### Requirement
Tally every line of the records below that includes "Fixpoint", and reply with the total alone.

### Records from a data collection
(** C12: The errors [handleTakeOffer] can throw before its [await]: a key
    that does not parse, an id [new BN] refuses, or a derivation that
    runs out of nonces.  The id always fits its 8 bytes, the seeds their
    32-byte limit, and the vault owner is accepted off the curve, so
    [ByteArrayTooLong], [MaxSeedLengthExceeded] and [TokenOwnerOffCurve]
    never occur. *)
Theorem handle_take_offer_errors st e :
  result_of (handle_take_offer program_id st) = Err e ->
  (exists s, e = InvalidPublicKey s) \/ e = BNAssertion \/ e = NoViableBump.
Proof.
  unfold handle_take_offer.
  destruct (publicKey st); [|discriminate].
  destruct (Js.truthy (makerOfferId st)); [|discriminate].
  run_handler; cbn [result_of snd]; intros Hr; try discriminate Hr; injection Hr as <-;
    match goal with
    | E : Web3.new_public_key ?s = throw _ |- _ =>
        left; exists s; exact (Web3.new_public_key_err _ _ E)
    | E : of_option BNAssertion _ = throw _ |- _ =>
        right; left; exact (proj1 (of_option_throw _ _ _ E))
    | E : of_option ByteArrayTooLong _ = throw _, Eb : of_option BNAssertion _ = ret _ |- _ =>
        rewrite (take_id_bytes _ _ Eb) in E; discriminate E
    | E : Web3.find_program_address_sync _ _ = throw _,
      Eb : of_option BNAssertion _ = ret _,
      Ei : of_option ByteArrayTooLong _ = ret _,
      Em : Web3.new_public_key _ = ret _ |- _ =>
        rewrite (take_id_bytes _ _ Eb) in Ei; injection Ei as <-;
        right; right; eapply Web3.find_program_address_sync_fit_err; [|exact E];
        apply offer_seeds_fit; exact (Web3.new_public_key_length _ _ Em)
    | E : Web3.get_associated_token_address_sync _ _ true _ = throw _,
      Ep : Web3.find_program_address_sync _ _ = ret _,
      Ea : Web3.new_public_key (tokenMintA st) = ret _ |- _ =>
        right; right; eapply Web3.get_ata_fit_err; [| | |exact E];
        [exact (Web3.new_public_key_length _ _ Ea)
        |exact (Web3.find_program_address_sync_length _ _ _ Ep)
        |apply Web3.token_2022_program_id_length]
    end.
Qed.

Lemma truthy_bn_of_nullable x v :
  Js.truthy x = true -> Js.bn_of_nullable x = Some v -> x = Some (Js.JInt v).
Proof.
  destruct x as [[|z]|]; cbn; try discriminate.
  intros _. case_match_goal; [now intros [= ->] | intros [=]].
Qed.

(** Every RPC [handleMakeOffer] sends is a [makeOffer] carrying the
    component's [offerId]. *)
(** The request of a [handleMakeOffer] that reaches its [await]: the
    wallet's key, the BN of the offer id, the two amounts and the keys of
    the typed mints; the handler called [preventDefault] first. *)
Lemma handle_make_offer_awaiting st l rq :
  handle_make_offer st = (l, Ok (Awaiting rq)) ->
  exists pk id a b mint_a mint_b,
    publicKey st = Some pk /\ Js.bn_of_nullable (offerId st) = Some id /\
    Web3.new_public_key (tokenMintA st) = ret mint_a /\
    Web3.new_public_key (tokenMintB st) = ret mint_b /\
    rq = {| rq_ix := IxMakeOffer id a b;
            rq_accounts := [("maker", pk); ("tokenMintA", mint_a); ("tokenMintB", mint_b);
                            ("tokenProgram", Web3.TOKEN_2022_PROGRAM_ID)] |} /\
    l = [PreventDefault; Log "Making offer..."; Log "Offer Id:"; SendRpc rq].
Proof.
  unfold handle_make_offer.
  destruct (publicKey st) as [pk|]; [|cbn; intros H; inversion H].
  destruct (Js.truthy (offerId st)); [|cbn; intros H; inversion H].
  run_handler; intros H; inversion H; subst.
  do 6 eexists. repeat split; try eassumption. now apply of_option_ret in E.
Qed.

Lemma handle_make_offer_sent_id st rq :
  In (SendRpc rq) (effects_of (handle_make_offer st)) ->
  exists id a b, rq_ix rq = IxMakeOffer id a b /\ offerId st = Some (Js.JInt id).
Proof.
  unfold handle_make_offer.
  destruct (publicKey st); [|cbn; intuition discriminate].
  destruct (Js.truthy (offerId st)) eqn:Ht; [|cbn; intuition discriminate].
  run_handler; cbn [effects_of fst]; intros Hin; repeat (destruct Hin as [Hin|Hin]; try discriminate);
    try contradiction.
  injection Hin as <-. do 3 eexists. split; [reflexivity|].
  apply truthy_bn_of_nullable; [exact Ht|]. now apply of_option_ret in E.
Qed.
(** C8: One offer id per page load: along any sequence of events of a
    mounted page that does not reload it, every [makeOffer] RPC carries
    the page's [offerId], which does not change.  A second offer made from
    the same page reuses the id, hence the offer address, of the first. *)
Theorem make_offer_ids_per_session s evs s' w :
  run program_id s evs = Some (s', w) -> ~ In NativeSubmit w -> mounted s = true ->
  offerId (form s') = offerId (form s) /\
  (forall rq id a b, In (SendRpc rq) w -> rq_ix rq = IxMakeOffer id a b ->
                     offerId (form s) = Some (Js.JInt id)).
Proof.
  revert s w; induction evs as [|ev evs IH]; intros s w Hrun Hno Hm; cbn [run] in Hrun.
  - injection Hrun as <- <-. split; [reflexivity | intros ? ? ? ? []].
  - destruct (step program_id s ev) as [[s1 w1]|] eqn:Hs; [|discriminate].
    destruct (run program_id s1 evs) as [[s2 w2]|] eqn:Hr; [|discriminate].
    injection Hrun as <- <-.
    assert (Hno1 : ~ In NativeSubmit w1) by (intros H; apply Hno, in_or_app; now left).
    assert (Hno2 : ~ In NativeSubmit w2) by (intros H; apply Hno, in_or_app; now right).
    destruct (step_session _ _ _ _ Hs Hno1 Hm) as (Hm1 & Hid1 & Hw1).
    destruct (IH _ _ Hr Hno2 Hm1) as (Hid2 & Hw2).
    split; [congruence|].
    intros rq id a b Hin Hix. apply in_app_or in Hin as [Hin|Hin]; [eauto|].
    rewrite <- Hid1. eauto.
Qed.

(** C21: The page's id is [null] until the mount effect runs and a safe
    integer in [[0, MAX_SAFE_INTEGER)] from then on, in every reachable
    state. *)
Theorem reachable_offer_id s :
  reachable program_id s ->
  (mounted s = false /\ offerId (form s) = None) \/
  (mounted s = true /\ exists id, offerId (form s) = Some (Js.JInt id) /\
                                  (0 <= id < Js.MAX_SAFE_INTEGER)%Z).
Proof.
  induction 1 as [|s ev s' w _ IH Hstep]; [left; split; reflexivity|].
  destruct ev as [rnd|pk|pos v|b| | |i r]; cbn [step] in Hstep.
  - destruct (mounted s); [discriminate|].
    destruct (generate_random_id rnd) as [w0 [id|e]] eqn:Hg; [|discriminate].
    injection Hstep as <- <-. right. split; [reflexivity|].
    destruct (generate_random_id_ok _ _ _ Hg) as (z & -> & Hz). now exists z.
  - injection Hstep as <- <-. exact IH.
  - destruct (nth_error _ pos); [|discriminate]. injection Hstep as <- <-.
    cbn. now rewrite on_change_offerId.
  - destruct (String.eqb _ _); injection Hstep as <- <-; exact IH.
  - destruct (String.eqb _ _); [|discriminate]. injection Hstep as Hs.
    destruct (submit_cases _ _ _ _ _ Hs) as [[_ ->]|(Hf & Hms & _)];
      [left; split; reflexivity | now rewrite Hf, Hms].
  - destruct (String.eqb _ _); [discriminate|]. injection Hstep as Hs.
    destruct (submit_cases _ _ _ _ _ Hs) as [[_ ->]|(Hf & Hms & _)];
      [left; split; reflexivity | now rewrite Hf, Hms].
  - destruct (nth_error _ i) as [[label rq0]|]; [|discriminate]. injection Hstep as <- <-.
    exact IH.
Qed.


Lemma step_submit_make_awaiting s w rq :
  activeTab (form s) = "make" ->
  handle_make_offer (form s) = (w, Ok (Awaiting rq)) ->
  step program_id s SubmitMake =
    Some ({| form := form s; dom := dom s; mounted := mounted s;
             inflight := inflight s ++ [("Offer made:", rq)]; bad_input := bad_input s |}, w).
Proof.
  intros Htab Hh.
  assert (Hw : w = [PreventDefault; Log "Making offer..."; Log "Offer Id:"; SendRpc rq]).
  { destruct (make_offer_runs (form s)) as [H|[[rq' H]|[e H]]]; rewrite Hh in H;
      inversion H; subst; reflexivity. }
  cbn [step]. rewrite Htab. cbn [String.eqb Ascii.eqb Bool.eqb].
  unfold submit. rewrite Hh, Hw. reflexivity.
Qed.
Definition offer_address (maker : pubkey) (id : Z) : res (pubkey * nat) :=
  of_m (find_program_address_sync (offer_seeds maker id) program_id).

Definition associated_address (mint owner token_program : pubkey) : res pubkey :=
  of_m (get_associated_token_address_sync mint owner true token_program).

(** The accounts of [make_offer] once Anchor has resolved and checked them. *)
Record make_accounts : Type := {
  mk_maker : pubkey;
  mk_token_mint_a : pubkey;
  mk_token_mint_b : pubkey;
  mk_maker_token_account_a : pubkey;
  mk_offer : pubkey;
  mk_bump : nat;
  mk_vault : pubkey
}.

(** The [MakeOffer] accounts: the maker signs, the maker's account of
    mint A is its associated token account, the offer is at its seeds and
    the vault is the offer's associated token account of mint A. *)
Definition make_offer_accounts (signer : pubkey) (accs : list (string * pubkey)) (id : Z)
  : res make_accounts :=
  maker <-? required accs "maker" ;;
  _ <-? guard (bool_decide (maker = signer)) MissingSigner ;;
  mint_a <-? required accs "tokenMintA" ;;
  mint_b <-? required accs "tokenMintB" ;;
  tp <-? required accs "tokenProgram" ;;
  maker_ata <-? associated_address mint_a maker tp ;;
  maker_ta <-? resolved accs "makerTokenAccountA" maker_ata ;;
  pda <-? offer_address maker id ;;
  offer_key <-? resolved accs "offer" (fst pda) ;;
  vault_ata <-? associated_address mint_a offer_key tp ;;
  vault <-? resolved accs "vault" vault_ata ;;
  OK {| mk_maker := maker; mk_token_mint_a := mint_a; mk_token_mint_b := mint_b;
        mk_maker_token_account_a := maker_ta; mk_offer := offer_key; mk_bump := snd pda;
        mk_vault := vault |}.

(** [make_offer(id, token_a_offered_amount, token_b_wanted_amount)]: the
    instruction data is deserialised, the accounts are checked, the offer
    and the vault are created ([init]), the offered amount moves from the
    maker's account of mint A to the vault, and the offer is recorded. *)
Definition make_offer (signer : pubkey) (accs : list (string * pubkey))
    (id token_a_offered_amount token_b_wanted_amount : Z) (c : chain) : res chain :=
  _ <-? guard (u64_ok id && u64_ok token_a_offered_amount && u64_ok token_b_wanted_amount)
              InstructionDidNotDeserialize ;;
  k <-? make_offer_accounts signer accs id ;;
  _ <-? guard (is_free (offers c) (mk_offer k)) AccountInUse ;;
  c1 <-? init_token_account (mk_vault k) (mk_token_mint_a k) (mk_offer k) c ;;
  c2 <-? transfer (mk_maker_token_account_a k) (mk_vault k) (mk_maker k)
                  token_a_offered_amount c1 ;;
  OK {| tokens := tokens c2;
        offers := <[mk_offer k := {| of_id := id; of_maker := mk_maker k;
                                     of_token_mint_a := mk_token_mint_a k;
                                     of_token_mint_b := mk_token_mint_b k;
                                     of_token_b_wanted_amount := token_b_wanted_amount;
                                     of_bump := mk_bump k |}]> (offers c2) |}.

---

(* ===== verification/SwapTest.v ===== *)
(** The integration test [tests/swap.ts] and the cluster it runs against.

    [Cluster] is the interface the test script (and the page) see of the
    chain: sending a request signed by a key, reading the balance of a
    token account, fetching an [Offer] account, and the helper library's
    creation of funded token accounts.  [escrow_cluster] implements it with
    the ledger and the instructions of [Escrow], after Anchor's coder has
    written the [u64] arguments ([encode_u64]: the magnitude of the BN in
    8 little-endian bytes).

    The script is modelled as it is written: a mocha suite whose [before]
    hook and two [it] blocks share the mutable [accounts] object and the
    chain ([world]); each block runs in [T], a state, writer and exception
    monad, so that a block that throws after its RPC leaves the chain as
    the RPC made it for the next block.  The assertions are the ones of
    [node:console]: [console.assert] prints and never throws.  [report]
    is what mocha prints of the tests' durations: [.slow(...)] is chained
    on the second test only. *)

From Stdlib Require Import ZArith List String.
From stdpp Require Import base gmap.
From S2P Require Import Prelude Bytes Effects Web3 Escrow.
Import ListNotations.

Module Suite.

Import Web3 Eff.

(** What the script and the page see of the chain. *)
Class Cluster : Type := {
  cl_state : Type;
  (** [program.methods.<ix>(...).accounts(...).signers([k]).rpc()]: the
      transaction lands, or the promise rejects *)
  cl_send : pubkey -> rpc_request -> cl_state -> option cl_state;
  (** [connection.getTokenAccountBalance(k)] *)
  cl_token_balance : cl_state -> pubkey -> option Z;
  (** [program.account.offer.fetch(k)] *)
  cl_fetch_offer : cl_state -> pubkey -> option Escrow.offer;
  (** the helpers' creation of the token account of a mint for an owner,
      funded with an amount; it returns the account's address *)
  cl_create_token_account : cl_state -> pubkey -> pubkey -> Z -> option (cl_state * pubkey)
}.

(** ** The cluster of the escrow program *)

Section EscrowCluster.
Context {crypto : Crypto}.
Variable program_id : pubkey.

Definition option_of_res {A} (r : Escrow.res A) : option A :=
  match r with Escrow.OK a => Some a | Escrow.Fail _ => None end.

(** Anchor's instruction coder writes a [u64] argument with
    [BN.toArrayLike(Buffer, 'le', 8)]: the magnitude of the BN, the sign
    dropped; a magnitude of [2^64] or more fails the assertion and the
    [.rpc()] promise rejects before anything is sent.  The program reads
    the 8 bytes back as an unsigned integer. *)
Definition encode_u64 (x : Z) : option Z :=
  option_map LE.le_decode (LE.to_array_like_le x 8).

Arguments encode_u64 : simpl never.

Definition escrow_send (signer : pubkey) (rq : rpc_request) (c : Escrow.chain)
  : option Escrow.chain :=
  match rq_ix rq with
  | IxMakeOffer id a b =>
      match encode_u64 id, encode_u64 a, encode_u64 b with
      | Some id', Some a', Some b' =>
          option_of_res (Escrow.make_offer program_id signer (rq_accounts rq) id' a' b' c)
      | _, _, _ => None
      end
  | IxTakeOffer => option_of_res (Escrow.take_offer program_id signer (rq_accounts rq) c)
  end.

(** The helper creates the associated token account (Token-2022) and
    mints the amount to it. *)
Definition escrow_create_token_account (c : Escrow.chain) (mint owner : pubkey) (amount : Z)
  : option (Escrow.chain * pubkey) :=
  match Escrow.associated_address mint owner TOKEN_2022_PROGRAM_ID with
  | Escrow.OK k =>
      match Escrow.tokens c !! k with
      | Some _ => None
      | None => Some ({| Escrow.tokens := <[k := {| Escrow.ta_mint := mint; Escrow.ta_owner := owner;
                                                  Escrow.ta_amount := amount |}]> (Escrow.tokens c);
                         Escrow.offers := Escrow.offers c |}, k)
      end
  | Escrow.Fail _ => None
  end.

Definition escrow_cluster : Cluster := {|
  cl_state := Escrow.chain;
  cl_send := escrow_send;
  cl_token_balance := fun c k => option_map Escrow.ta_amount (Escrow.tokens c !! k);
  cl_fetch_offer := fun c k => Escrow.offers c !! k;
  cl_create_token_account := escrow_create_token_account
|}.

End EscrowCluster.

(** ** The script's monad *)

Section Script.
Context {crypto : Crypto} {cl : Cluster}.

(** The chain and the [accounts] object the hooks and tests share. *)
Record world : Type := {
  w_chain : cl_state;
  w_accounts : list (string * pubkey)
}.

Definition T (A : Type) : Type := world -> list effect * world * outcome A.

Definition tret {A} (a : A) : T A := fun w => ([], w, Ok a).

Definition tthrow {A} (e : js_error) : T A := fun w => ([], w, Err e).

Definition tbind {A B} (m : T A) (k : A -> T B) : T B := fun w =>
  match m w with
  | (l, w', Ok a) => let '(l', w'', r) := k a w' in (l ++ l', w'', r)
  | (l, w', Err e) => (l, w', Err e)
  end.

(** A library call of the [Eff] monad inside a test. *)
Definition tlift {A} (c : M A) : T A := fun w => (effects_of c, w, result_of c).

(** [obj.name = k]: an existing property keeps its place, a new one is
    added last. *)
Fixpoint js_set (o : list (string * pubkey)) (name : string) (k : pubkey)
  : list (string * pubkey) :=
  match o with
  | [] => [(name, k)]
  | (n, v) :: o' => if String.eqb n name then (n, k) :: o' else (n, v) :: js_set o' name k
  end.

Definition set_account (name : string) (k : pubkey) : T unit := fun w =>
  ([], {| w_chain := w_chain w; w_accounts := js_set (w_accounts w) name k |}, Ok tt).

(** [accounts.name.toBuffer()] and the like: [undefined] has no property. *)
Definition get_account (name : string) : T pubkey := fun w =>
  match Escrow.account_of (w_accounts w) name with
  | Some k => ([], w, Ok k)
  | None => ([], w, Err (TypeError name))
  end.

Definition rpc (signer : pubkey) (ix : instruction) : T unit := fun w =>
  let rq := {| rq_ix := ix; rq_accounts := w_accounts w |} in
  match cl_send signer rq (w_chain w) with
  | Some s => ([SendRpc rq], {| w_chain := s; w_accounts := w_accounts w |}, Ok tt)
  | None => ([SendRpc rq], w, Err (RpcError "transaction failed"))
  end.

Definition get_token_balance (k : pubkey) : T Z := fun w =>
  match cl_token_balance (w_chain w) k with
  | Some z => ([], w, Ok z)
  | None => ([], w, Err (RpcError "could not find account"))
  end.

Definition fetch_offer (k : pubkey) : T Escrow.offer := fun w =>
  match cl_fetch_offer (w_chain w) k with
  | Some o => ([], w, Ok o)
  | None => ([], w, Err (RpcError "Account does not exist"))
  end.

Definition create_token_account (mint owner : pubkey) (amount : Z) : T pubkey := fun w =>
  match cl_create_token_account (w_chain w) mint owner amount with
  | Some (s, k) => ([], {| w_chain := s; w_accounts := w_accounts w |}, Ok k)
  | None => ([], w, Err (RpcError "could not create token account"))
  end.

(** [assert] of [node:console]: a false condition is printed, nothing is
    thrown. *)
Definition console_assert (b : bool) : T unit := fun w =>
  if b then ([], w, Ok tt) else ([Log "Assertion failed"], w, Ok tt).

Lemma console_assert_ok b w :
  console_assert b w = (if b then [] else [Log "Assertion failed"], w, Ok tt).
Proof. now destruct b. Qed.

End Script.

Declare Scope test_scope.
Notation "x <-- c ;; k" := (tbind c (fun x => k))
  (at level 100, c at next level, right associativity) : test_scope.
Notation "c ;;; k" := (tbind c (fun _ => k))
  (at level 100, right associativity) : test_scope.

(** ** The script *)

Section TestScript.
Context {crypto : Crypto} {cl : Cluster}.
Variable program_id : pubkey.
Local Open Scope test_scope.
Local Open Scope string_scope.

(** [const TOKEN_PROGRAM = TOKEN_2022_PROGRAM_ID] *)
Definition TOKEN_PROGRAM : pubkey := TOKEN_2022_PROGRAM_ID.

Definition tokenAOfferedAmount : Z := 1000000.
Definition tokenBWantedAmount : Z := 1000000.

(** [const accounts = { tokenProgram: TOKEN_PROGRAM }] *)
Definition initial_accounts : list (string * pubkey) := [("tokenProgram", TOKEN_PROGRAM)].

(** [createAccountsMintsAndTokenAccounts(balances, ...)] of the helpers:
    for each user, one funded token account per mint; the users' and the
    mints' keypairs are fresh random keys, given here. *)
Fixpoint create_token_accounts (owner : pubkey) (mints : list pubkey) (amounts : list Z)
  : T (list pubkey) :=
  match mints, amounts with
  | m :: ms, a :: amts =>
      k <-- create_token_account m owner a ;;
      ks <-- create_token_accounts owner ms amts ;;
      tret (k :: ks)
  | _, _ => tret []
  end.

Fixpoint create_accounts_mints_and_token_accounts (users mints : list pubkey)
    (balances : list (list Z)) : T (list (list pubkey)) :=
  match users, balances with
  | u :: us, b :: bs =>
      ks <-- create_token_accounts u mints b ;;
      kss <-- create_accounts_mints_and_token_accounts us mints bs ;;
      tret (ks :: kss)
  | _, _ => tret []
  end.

### Response box
3